Can you return the records below exactly as they stand, but only from the first line through the one with "substring of the"?

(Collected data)
§

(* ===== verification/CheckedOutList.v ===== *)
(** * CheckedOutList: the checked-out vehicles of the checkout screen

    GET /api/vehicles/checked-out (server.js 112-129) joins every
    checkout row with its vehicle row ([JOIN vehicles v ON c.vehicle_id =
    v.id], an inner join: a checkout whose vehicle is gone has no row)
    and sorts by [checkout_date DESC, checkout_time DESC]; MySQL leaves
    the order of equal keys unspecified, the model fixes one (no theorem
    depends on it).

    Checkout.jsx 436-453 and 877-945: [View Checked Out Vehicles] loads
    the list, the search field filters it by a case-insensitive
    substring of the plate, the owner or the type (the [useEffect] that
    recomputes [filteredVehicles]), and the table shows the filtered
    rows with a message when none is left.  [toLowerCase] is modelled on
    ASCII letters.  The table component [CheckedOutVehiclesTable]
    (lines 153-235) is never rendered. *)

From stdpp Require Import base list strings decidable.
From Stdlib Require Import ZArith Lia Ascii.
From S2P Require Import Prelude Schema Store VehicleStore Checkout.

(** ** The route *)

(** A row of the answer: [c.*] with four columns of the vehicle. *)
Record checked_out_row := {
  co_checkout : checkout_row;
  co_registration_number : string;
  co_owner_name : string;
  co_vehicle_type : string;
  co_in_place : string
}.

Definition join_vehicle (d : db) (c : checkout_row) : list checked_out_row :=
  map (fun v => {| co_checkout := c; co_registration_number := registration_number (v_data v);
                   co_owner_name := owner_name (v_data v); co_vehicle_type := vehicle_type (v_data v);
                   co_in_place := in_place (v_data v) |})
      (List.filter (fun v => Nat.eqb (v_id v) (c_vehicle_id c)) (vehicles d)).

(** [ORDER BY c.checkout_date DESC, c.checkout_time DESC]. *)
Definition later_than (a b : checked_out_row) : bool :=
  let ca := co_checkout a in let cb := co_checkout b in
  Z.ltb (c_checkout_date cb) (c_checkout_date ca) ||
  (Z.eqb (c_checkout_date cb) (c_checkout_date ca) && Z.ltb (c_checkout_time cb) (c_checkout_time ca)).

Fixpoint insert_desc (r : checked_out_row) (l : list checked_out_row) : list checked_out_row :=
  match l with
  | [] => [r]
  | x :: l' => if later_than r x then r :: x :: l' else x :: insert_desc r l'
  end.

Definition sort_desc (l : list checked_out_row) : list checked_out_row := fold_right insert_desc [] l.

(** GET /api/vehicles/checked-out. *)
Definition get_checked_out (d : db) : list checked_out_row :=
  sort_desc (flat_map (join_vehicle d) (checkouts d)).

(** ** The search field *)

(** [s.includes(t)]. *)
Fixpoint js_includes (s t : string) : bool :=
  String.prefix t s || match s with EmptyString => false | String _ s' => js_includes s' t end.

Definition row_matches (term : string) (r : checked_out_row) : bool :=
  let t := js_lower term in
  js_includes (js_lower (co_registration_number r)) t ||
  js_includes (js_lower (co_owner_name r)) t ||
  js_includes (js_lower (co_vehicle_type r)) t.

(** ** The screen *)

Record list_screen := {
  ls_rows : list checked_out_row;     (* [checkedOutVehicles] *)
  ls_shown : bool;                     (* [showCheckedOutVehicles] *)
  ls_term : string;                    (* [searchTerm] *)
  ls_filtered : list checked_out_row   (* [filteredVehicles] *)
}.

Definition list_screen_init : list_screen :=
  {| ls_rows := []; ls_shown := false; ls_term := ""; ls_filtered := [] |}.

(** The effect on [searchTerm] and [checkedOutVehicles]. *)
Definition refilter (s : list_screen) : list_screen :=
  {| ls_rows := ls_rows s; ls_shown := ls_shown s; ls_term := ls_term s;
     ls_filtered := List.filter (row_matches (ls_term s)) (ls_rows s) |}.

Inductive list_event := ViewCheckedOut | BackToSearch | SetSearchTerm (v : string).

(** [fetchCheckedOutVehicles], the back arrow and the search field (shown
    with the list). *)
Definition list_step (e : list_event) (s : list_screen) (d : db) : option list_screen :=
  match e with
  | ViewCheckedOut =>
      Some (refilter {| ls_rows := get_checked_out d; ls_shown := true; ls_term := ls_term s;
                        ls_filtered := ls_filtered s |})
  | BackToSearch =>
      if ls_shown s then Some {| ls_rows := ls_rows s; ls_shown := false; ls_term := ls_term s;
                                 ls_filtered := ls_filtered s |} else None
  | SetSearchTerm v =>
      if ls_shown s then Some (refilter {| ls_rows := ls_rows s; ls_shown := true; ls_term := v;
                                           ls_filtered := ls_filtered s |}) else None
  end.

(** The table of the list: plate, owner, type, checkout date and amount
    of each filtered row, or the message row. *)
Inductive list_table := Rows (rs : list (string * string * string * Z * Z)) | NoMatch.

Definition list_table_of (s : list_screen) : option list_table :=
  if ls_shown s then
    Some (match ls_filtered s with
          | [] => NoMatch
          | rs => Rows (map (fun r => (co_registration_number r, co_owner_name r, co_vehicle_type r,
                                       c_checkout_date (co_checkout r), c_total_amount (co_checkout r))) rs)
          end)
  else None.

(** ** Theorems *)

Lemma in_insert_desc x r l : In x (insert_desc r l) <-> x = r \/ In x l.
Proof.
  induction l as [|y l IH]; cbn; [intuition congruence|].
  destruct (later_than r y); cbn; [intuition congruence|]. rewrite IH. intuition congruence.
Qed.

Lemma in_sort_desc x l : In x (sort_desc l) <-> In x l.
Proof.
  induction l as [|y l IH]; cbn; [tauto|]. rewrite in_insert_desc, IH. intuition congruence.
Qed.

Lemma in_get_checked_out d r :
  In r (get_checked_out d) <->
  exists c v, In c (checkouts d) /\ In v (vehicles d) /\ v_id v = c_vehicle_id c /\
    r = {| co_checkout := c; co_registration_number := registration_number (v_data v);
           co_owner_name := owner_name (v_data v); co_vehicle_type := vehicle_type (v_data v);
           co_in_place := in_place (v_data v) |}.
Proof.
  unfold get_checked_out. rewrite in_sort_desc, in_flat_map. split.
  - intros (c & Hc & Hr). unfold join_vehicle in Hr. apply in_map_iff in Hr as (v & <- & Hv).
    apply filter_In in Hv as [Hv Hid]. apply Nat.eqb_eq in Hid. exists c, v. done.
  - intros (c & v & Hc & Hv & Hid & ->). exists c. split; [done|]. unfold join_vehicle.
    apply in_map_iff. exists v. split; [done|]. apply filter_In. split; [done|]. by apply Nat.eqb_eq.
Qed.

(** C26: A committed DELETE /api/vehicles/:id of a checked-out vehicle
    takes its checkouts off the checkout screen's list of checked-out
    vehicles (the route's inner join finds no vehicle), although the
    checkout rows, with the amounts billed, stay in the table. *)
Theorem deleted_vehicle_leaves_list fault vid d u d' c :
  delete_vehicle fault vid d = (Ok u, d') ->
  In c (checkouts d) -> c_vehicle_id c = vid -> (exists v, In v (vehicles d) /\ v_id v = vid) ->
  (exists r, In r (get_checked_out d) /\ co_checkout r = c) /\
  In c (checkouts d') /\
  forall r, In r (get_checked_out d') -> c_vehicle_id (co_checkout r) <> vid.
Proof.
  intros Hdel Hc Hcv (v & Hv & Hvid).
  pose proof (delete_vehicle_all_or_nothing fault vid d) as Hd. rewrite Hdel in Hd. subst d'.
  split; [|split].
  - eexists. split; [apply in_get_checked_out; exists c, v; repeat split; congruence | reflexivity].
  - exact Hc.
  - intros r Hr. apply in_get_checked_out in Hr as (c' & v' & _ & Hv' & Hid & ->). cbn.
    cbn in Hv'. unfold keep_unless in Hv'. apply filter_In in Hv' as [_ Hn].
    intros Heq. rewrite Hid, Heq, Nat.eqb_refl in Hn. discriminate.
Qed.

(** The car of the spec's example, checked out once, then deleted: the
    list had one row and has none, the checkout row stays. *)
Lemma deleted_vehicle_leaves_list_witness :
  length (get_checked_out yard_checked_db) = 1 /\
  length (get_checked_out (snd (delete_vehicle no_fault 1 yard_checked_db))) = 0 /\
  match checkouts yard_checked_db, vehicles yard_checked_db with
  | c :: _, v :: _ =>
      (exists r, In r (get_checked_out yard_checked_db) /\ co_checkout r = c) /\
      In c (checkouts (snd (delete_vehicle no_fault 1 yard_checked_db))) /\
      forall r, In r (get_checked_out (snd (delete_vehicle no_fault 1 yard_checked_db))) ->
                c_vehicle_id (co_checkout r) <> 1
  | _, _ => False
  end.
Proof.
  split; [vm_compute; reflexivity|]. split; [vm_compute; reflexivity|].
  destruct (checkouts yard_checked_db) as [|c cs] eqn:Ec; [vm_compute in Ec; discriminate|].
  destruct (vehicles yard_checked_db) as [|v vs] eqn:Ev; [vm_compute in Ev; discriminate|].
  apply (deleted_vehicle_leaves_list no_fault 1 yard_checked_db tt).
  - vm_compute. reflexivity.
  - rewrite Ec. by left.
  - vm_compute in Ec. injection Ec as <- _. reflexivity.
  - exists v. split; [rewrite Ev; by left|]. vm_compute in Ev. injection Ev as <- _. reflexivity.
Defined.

§

> [Expected output]
(* ===== verification/CheckedOutList.v ===== *)
(** * CheckedOutList: the checked-out vehicles of the checkout screen

    GET /api/vehicles/checked-out (server.js 112-129) joins every
    checkout row with its vehicle row ([JOIN vehicles v ON c.vehicle_id =
    v.id], an inner join: a checkout whose vehicle is gone has no row)
    and sorts by [checkout_date DESC, checkout_time DESC]; MySQL leaves
    the order of equal keys unspecified, the model fixes one (no theorem
    depends on it).

    Checkout.jsx 436-453 and 877-945: [View Checked Out Vehicles] loads
    the list, the search field filters it by a case-insensitive
    substring of the plate, the owner or the type (the [useEffect] that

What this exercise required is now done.